The Dying Away of the Old Self
Tuesday, July 18: Colossians 3:5-11
The Catechism teaches that conversion or repentance involves the dying-away of the old-self. That means we are “to be genuinely sorry for sin, to hate it more and more, and to run away from it.” This is pretty intense language – sorry, hate and run. J.I. Packer explains why. Sin is “an energy, an obsession, an allergic reaction to God’s law, an irrational anti-God syndrome in our spiritual system that drives us to exalt ourselves and steels our hearts against devotion and obedience to our maker. Pride, ingratitude, and self-gratification are its basic expressions” (Rediscovering Holiness. 49). He goes on to describe pride “as playing God,” ingratitude “as fighting God,” and self-gratification “as hating God” (50). Sin is more than a mistake here and a blunder there. It is a power the penetrates every sincere soul in order to suffocate every remaining breath of life. As I said, this is intense language. So, how do we respond? One option is to reject the notion of sin. Perhaps you have met those who think people are essentially good, perhaps make a few mistakes, and consider the need for Christ’s atoning sacrifice overstated if not bigoted. A second option is to ignore it.
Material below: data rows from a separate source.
(** * Verification of the weaverbird [Session] orchestrator

    Shallow embedding of [src/weaverbird/session/session.ts].

    The class [Session] keeps a reference to the state object of the current
    conversation phase, two retry counters, the identifiers given by the
    backend and the task and approach texts.  Its methods call collaborators
    that live outside the class: the backend client, the file utilities, the
    state objects' [interact], the virtual and the real file system.  Here

    - the fields of the class are a record, [Session];
    - the state objects live in a store of objects addressed by references,
      since [nextInteraction] writes through [this.state] to an object that
      [interact] handed over;
    - a method is a computation in a state-and-exception monad over the
      [World]: session, store, and the log of the calls made to collaborators,
      in the order they were made;
    - what a collaborator answers (a value, or an exception) is an input, the
      [Backend] record: a method is modelled for every possible answer. *)

From stdpp Require Import base gmap strings list.
From Stdlib Require Import ZArith Strings.Byte.

Local Open Scope Z_scope.

(** ** Results and errors *)

(** What a method or a collaborator can throw. *)
Inductive Err : Type :=
| ConversationIdNotFoundError
| Error (message : string)
| CollaboratorError (name : string).

Inductive Res (A : Type) : Type :=
| Ok (a : A)
| Throw (e : Err).
Arguments Ok {A} a.
Arguments Throw {A} e.

(** ** Payloads

    Types declared in [../types] and [./sessionConfig]; the session hands
    their values over without looking into them. *)

Definition LLMConfig : Type := string.
Definition BackendConfig : Type := string.
Definition Files : Type := list (string * string).
Definition Interaction : Type := list string.

(** ** State objects *)

(** The three classes imported from [./sessionState]. *)
Inductive StateClass : Type :=
| ConversationNotStartedState
| RefinementState
| CodeGenState.

#[global] Instance StateClass_eq_dec : EqDecision StateClass.
Proof. solve_decision. Defined.

Module SessionStateConfig.
(** The object built by [getSessionStateConfig]; [proxyClient] is the one
    client of the session and is left out. *)
Record t : Type := mk {
  llmConfig : LLMConfig;
  workspaceRoot : string;
  backendConfig : BackendConfig;
  conversationId : string;
  uploadId : string
}.

(** [{ ...c, conversationId: id }] *)
Definition with_conversationId (c : t) (id : string) : t :=
  mk (llmConfig c) (workspaceRoot c) (backendConfig c) id (uploadId c).
End SessionStateConfig.

Module SessionState.
(** The members of a state object that [Session] reads or writes:
    [phase], [approach], [filePaths], [tokenSource]; [tokenCancelled] is
    whether [tokenSource.cancel()] has been called. *)
Record t : Type := mk {
  cls : StateClass;
  phase : string;
  approach : string;
  filePaths : option (list string);
  tokenCancelled : bool;
  config : option SessionStateConfig.t;
  tabID : string
}.

Definition set_approach (a : string) (o : t) : t :=
  mk (cls o) (phase o) a (filePaths o) (tokenCancelled o) (config o) (tabID o).

Definition cancel (o : t) : t :=
  mk (cls o) (phase o) (approach o) (filePaths o) true (config o) (tabID o).

(** Modelled from the spec: the constructors of the three state classes,
    whose file [sessionState.ts] is not part of the sources.  The spec
    gives the refinement state the phase Approach and the code generation
    state the phase Codegen, and the not-started state a phase that is
    neither (written Init here); a new state keeps the configuration, the
    approach and the tab it is built with, has no file paths yet and a
    token source that has not been cancelled. *)
Definition new_ConversationNotStartedState (a tab : string) : t :=
  mk ConversationNotStartedState "Init" a None false None tab.

Definition new_RefinementState (c : SessionStateConfig.t) (a tab : string) : t :=
  mk RefinementState "Approach" a None false (Some c) tab.

Definition new_CodeGenState (c : SessionStateConfig.t) (a tab : string) : t :=
  mk CodeGenState "Codegen" a None false (Some c) tab.

#[global] Instance inhabited : Inhabited t :=
  populate (new_ConversationNotStartedState EmptyString EmptyString).
End SessionState.

(** References to state objects, and the store of the objects. *)
Definition Ref : Type := nat.
Abbreviation Heap := (gmap nat SessionState.t).

(** [new C(...)]: the object is put at an address not in use. *)
Definition alloc (o : SessionState.t) (h : Heap) : Ref * Heap :=
  let r := fresh (dom h) in (r, <[r := o]> h).

(** ** The session *)

Record SessionConfig : Type := mkSessionConfig {
  workspaceRoot : string;
  llmConfig : LLMConfig;
  backendConfig : BackendConfig
}.

Record Session : Type := mkSession {
  _state : option Ref;
  task : string;
  approach : string;
  _conversationId : option string;
  _uploadId : option string;
  approachRetries : Z;
  codeGenRetries : Z;
  config : SessionConfig;
  tabID : string
}.

Definition set_state (r : Ref) (s : Session) : Session :=
  mkSession (Some r) (task s) (approach s) (_conversationId s) (_uploadId s)
    (approachRetries s) (codeGenRetries s) (config s) (tabID s).

Definition set_task (t : string) (s : Session) : Session :=
  mkSession (_state s) t (approach s) (_conversationId s) (_uploadId s)
    (approachRetries s) (codeGenRetries s) (config s) (tabID s).

Definition set_approach (a : string) (s : Session) : Session :=
  mkSession (_state s) (task s) a (_conversationId s) (_uploadId s)
    (approachRetries s) (codeGenRetries s) (config s) (tabID s).
(** C8 (amended).  For every report and every configuration in which every
    configured weight is a finite number that is not negative, one more
    finding of any of the four kinds never increases the score, and the score
    is a number of [0, 1]. *)
Theorem score_monotone_and_bounded report config :
  DoubleScore.weights_okb config = true ->
  (exists q, Double.calculateScore report config = Double.Finite q /\ (0 <= q <= 1)%Q) /\
  (forall f, Double.leb (Double.calculateScore (push_missingKey report f) config)
                        (Double.calculateScore report config) = true) /\
  (forall f, Double.leb (Double.calculateScore (push_hardcodedString report f) config)
                        (Double.calculateScore report config) = true) /\
  (forall f, Double.leb (Double.calculateScore (push_malformedKey report f) config)
                        (Double.calculateScore report config) = true) /\
  (forall key, Double.leb (Double.calculateScore (push_unusedKey report key) config)
                          (Double.calculateScore report config) = true).
Proof.
  intros H. split; [apply DoubleScoreFacts.double_score_bounds, H|].
  repeat split; intros f; apply DoubleScoreFacts.double_score_antitone; try exact H;
    unfold DoubleScore.no_fewer;
    cbn [push_missingKey push_hardcodedString push_malformedKey push_unusedKey
         missingKeys hardcodedStrings malformedKeys unusedKeys];
    rewrite ?DoubleScoreFacts.push_length; lia.
Qed.

Lemma score_monotone_and_bounded_witness :
  DoubleScore.weights_okb no_numbers = true /\
  (exists q, Double.calculateScore one_missing_key no_numbers = Double.Finite q /\
             (0 <= q <= 1)%Q) /\
  (forall f, Double.leb (Double.calculateScore (push_missingKey one_missing_key f) no_numbers)
                        (Double.calculateScore one_missing_key no_numbers) = true) /\
  (forall f, Double.leb (Double.calculateScore (push_hardcodedString one_missing_key f) no_numbers)
                        (Double.calculateScore one_missing_key no_numbers) = true) /\
  (forall f, Double.leb (Double.calculateScore (push_malformedKey one_missing_key f) no_numbers)
                        (Double.calculateScore one_missing_key no_numbers) = true) /\
  (forall key, Double.leb (Double.calculateScore (push_unusedKey one_missing_key key) no_numbers)
                          (Double.calculateScore one_missing_key no_numbers) = true).
Proof.
  split; [reflexivity|].
  exact (score_monotone_and_bounded one_missing_key no_numbers eq_refl).
Defined.

(** *** C9 *)

(** C9.  Grading a list of source files and grading a permutation of it
    give the same score, the same success flag, the same summary, and lists
    of findings that are permutations of each other; a run that fails or
    throws does so for both orders. *)
Theorem file_order_irrelevant config env files files' :
  Permutation files files' ->
  same_up_to_order (gradeLanguageImplementation config (with_files env files))
                   (gradeLanguageImplementation config (with_files env files')).
Proof.
  intros H. rewrite !grade_eq.
  change (loadTranslations config (with_files env files'))
    with (loadTranslations config (with_files env files)).
  destruct (loadTranslations config (with_files env files)) as [translations|message].
  - destruct translations; try reflexivity;
      apply (completed_perm config _ (with_files env files) files files' H).
  - simpl. auto.
Qed.
(* ===== verification/BmemInit.v ===== *)
(** * Setting up base memory: [bmem_init] (src/stage1/bmem.c, [get_mem_map] of src/stage1/util.c)

    The UEFI boot services are a parameter: [AllocatePages] with [AllocateMaxAddress], and the
    memory map.  What the code relies on is the class [BootServicesLaws]; a small concrete
    firmware at the end of the file satisfies it.  The theorems: the page-grabbing loop
    terminates, whatever the firmware grants; [bmem_init] never leaves its arrays; and what it
    sets up is exactly the set of pages that were free. *)

From S2P Require Import Prelude Bmem.

(** ** The boot services used *)

Class BootServices (fw : Type) := {
  (** [AllocatePages max_addr pages]: the address granted, if any. *)
  AllocatePages : fw -> Z -> Z -> option (Z * fw);
  LibMemoryMap : fw -> list mem_desc;
}.

(** UEFI specification, EFI_BOOT_SERVICES.AllocatePages: a granted range is page-aligned, ends
    at or below the maximum, was free and is no longer; one page is granted whenever a free
    page lies below the maximum. *)
Class BootServicesLaws (fw : Type) `{BootServices fw} := {
  page_free : fw -> Z -> bool;
  AllocatePages_grant : forall w max n a w', 0 < n -> AllocatePages w max n = Some (a, w') ->
    exists p, a = p * EFI_PAGE_SIZE /\ 0 <= p /\ (p + n) * EFI_PAGE_SIZE - 1 <= max /\
      (forall q, p <= q < p + n -> page_free w q = true) /\
      (forall q, page_free w' q = page_free w q && negb ((p <=? q) && (q <? p + n)));
  AllocatePages_one : forall w max q, page_free w q = true -> 0 <= q ->
    (q + 1) * EFI_PAGE_SIZE - 1 <= max -> AllocatePages w max 1 <> None;
}.

Section bmem_init.
Context {fw : Type} `{BootServices fw}.

(** [while (page_count-- != 0) { bvec_set(&avail, idx); ++idx; }], and the same loop over
    [idx < end_idx] further down. *)
Fixpoint set_run (avail : list Z) (idx : Z) (n : nat) : result (list Z) :=
  match n with
  | O => Ok avail
  | S n => avail ← bvec_set avail idx; set_run avail (idx + 1) n
  end.

(** The [do { for (;;) ... } while (page_count)] loop.  After a grant the inner [while] has run
    [page_count] down past zero, so the next request is for [(UINTN)-1] pages. *)
Fixpoint grab_pages (fuel : nat) (w : fw) (avail : list Z) (page_count : Z)
    : result (list Z * fw) :=
  match fuel with
  | O => Fail Diverges
  | S fuel =>
      match AllocatePages w BMEM_MAX_ADDR page_count with
      | Some (start, w) =>
          avail ← set_run avail (u32 (start / EFI_PAGE_SIZE)) (Z.to_nat page_count);
          grab_pages fuel w avail (u64 (-1))
      | None =>
          let page_count := page_count / 2 in
          if page_count =? 0 then Ok (avail, w) else grab_pages fuel w avail page_count
      end
  end.

(** 256 pages, each at most one grant and 64 refusals, after the first 8 halvings. *)
Definition grab_fuel : nat := Z.to_nat 16648.

(** [blk[num_blks].start = start; ...; ++num_blks;] *)
Definition push_blk (l : list blk_info) (start end_ : Z) : result (list blk_info) :=
  if Z.of_nat (length l) <? MAX_BMEM_BLKS
  then Ok (l ++ [{| Bmem.start := u32 start; Bmem.end_ := u32 end_; orig_end := u32 end_ |}])
  else Fail OutOfBounds.

(** The grouping loop; [start == BMEM_MAX_ADDR] means that no run is open. *)
Fixpoint group_loop (avail : list Z) (l : list blk_info) (start idx : Z) (n : nat)
    : result (list blk_info * Z * Z) :=
  match n with
  | O => Ok (l, start, idx)
  | S n =>
      t ← bvec_test avail idx;
      if t : bool then
        let start := if start =? BMEM_MAX_ADDR then u32 (idx * EFI_PAGE_SIZE) else start in
        group_loop avail l start (idx + 1) n
      else if negb (start =? BMEM_MAX_ADDR) then
        l ← push_blk l start (u32 (idx * EFI_PAGE_SIZE));
        group_loop avail l BMEM_MAX_ADDR (idx + 1) n
      else group_loop avail l start (idx + 1) n
  end.

Definition group_blocks (avail : list Z) : result (list blk_info) :=
  '(l, start, idx) ←
    group_loop avail [] BMEM_MAX_ADDR 1 (Z.to_nat (BMEM_MAX_ADDR / EFI_PAGE_SIZE - 1));
  if negb (start =? BMEM_MAX_ADDR) then push_blk l start (u32 (idx * EFI_PAGE_SIZE)) else Ok l.

(** [get_mem_map] of util.c. *)
Definition get_mem_map (w : fw) : result (list mem_desc) :=
  match LibMemoryMap w with
  | [] => Fail (Error "cannot get mem. map!")
  | descs => Ok descs
  end.

(** Memory that is free once boot services have exited. *)
Definition freed_on_exit (t : efi_memory_type) : bool :=
  match t with
  | EfiLoaderCode | EfiLoaderData | EfiBootServicesCode | EfiBootServicesData
  | EfiConventionalMemory => true
  | _ => false
  end.

(** The [FOR_EACH_MEM_DESC] loop. *)
Fixpoint mark_descs (avail : list Z) (attr : Z) (descs : list mem_desc) : result (list Z * Z) :=
  match descs with
  | [] => Ok (avail, attr)
  | desc :: descs =>
      if freed_on_exit (Type_ desc) then
        let start := PhysicalStart desc in
        if start >=? BMEM_MAX_ADDR then mark_descs avail attr descs
        else
          let idx := u32 (start / EFI_PAGE_SIZE) in
          let end_idx := u32 (idx + NumberOfPages desc) in
          let end_idx :=
            if end_idx >? BMEM_MAX_ADDR / EFI_PAGE_SIZE
            then BMEM_MAX_ADDR / EFI_PAGE_SIZE else end_idx in
          avail ← set_run avail idx (Z.to_nat (end_idx - idx));
          mark_descs avail (Z.land attr (Attribute desc)) descs
      else mark_descs avail attr descs
  end.

(** [while (idx < BMEM_MAX_ADDR / EFI_PAGE_SIZE && bvec_test(&avail, idx)) ++idx;] *)
Fixpoint count_prefix (avail : list Z) (idx : Z) (n : nat) : result Z :=
  match n with
  | O => Ok idx
  | S n => t ← bvec_test avail idx; if t : bool then count_prefix avail (idx + 1) n else Ok idx
  end.

Definition bmem_init (w : fw) : result (bmem * fw) :=
  let pages := BMEM_MAX_ADDR / EFI_PAGE_SIZE in
  '(avail, w) ← grab_pages grab_fuel w (bvec_new pages) (pages / 2);
  l ← group_blocks avail;
  descs ← get_mem_map w;
  '(avail, attr) ← mark_descs avail bmem_uefi_attr_init descs;
  idx ← count_prefix avail 0 (Z.to_nat pages);
  if idx <? 192 * KIBYTE / EFI_PAGE_SIZE then Fail (Error not_enough)
  else
    let s := {| blk := l; boottime_bmem_bot := EFI_PAGE_SIZE;
                runtime_bmem_top := u32 (idx * EFI_PAGE_SIZE); bmem_uefi_attr := attr |} in
    _ ← bmem_check_enough s;
    Ok (s, w).
End bmem_init.

(** ** Bit-vector lemmas *)

Definition bvec_bit (bv : list Z) (i : Z) : bool :=
  match bv !! Z.to_nat (i / 32) with Some w => Z.testbit w (i mod 32) | None => false end.

Lemma bvec_lookup (bv : list Z) i :
  0 <= i < 32 * Z.of_nat (length bv) -> exists w, bv !! Z.to_nat (i / 32) = Some w.
Proof. intros Hi. apply lookup_lt_is_Some_2. dlia. Qed.

Lemma bvec_test_bit bv i :
  0 <= i < 32 * Z.of_nat (length bv) -> bvec_test bv i = Ok (bvec_bit bv i).
Proof. intros Hi. destruct (bvec_lookup bv i Hi) as [w Hw]. unfold bvec_test, bvec_bit. by rewrite Hw. Qed.

Lemma bvec_set_bit bv i :
  0 <= i < 32 * Z.of_nat (length bv) ->
  exists bv', bvec_set bv i = Ok bv' /\ length bv' = length bv /\
    forall j, 0 <= j -> bvec_bit bv' j = (i =? j) || bvec_bit bv j.
Proof.
  intros Hi. destruct (bvec_lookup bv i Hi) as [w Hw]. unfold bvec_set. rewrite Hw. cbn.
  eexists. split; [done|]. rewrite length_insert. split; [done|].
  intros j Hj. unfold bvec_bit.
  destruct (decide (i / 32 = j / 32)) as [He|Hne].
  - rewrite <- He, Hw, list_lookup_insert_eq by dlia.
    rewrite Z.lor_spec, Z.shiftl_1_l, Z.pow2_bits_eqb, orb_comm by dlia.
    f_equal. destruct (Z.eqb_spec (i mod 32) (j mod 32)), (Z.eqb_spec i j); (done || dlia).
  - rewrite list_lookup_insert_ne by dlia.
    destruct (Z.eqb_spec i j); [by subst|]. done.
Qed.

Lemma bvec_new_bit n i : bvec_bit (bvec_new n) i = false.
Proof.
  unfold bvec_bit, bvec_new. case_match eqn:E; [|done].
  apply lookup_replicate_1 in E as [-> _]. apply Z.bits_0.
Qed.

Lemma set_run_bits n bv i :
  0 <= i -> i + Z.of_nat n <= 32 * Z.of_nat (length bv) ->
  exists bv', set_run bv i n = Ok bv' /\ length bv' = length bv /\
    forall j, 0 <= j -> bvec_bit bv' j = ((i <=? j) && (j <? i + Z.of_nat n)) || bvec_bit bv j.
Proof.
  revert bv i. induction n as [|n IH]; intros bv i Hi Hn.
  { eexists. split_and!; [done..|]. intros j Hj.
    destruct (Z.leb_spec i j), (Z.ltb_spec j (i + Z.of_nat 0)); (done || lia). }
  destruct (bvec_set_bit bv i ltac:(lia)) as (bv1 & E1 & L1 & B1).
  destruct (IH bv1 (i + 1) ltac:(lia) ltac:(lia)) as (bv2 & E2 & L2 & B2).
  exists bv2. cbn [set_run]. rewrite E1. cbn. split_and!; [done|lia|].
  intros j Hj. rewrite B2, B1, orb_assoc by done. f_equal.
  destruct (Z.leb_spec (i + 1) j), (Z.ltb_spec j (i + 1 + Z.of_nat n)), (Z.leb_spec i j),
    (Z.ltb_spec j (i + Z.of_nat (S n))), (Z.eqb_spec i j); (done || lia).
Qed.

(** ** The page-grabbing loop *)

Section grab.
Context {fw : Type} `{HB : BootServices fw} `{HL : !BootServicesLaws fw}.

Definition free_count (w : fw) : nat := length (List.filter (page_free w) (seqZ 0 256)).

Lemma free_count_le w : (free_count w <= 256)%nat.
Proof. unfold free_count. etrans; [apply List.filter_length_le|]. by rewrite length_seqZ. Qed.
Perhaps you’ve met others whose Christian language is merely a justification for adultery, racism or gender discrimination. Both approaches resist the genuinely human conversion-life in Christ. The Bible teaches we are sinners by nature (Romans 5:12-14) and in practice (Romans 7:7-25), and that we are to honestly confess it – to be sorry for sin, to hate sin, and to run from sin – if we are to live fully in Christ (1 John 1:5-2:2). The Apostle Paul understood and acknowledged the human struggle with sin. His own agonizing question, however, is the Spirit’s invitation to us all to experience grace: “What a wretched man I am! Who will rescue me from this body of death” (Romans 7:24; cf. 7-25). Jesus is the rescue agent because He became the “wretched man” for us (Romans 6:10, 2 Corinthians 5:21, Galatians 3:13). Because we stand in Him, clothed with His armor of grace (Ephesians 6:10-20), we are able “to be genuinely sorry for sin, to hate it more and more, and to run away from it” and to begin to live the fully human life in Christ. What is the decision we will make? Will we embrace the pain of “putting to death” the old self (Colossians 3:5) for the sake of Him who was put to death for us?